(** The back end between [start] and its first step. *)
Definition created (name : bytes) (a : AsyncLogging) : Prop :=
  AsyncLogging.start (AsyncLogging_new raw (open name)) = Ok (tt, a).

Definition once_inv (l : logger) : Prop :=
  match once_control_ l with
  | ONCE_INIT => AsyncLogger_ l = None ∧ ∀ t p, clients l !! t = Some p → at_once p
  | ONCE_BUSY h =>
      (∃ name a, AsyncLogger_ l = Some (name, a) ∧ (created name a ∨ inv raw a)) ∧
      (∃ msg, clients l !! h = Some (InInit msg)) ∧
      ∀ t p, t ≠ h → clients l !! t = Some p → at_once p
  | ONCE_DONE =>
      (∃ name a, AsyncLogger_ l = Some (name, a) ∧ inv raw a) ∧
      ∀ t p, clients l !! t = Some p → in_init p = false
  end.

Record log_inv (l : logger) : Prop := mkLogInv {
  li_name : 1 < zlen (logFileName_ l);
  li_msgs t p : clients l !! t = Some p → zlen (message p) < 2 ^ 31;
  li_once : once_inv l;
}.

Definition valid_log_event (e : log_event) : Prop :=
  match e with
  | Begin _ st => valid_statement st
  | SetName fileName => 1 < zlen fileName
  | _ => True
  end.

(** The line an event hands to the back end. *)
Definition line_of (e : log_event) (l : logger) : list bytes :=
  match e with
  | Client t => match clients l !! t with Some (AtAppend msg) => [msg] | _ => [] end
  | _ => []
  end.

Abbreviation lexec := (log_exec raw raw_small open).

(** The lines of an execution, in the order of their [append]s. *)
Fixpoint lines (es : list log_event) (l : logger) : list bytes :=
  match es with
  | [] => []
  | e :: es' =>
      line_of e l ++ match lexec e l with Ok (_, l') => lines es' l' | Err _ => [] end
  end.

(** What is in the file of the process and on its way there. *)
Definition all_logged (l : logger) (text : bytes) : Prop :=
  match AsyncLogger_ l with
  | None => text = []
  | Some (name, a) => logged a = stream_ (file_ (open name)) ++ text
  end.

Lemma created_logged name a : created name a → logged a = stream_ (file_ (open name)).
Proof using Type. intros [= <-]. unfold logged, contents. simpl. by rewrite app_nil_r. Qed.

┄┄┄┄┄┄┄┄┄┄┄┄┄┄┄┄┄┄┄┄

_Assigned task_.
Every record, from the first to the last, should be transcribed exactly.

_Your response_.
(** The back end between [start] and its first step. *)
Definition created (name : bytes) (a : AsyncLogging) : Prop :=
  AsyncLogging.start (AsyncLogging_new raw (open name)) = Ok (tt, a).

Definition once_inv (l : logger) : Prop :=
  match once_control_ l with
  | ONCE_INIT => AsyncLogger_ l = None ∧ ∀ t p, clients l !! t = Some p → at_once p
  | ONCE_BUSY h =>
      (∃ name a, AsyncLogger_ l = Some (name, a) ∧ (created name a ∨ inv raw a)) ∧
      (∃ msg, clients l !! h = Some (InInit msg)) ∧
      ∀ t p, t ≠ h → clients l !! t = Some p → at_once p
  | ONCE_DONE =>
      (∃ name a, AsyncLogger_ l = Some (name, a) ∧ inv raw a) ∧
      ∀ t p, clients l !! t = Some p → in_init p = false
  end.

Record log_inv (l : logger) : Prop := mkLogInv {
  li_name : 1 < zlen (logFileName_ l);
  li_msgs t p : clients l !! t = Some p → zlen (message p) < 2 ^ 31;
  li_once : once_inv l;
}.

Definition valid_log_event (e : log_event) : Prop :=
  match e with
  | Begin _ st => valid_statement st
  | SetName fileName => 1 < zlen fileName
  | _ => True
  end.

(** The line an event hands to the back end. *)
Definition line_of (e : log_event) (l : logger) : list bytes :=
  match e with
  | Client t => match clients l !! t with Some (AtAppend msg) => [msg] | _ => [] end
  | _ => []
  end.

Abbreviation lexec := (log_exec raw raw_small open).

(** The lines of an execution, in the order of their [append]s. *)
Fixpoint lines (es : list log_event) (l : logger) : list bytes :=
  match es with
  | [] => []
  | e :: es' =>
      line_of e l ++ match lexec e l with Ok (_, l') => lines es' l' | Err _ => [] end
  end.

(** What is in the file of the process and on its way there. *)
Definition all_logged (l : logger) (text : bytes) : Prop :=
  match AsyncLogger_ l with
  | None => text = []
  | Some (name, a) => logged a = stream_ (file_ (open name)) ++ text
  end.

Lemma created_logged name a : created name a → logged a = stream_ (file_ (open name)).
Proof using Type. intros [= <-]. unfold logged, contents. simpl. by rewrite app_nil_r. Qed.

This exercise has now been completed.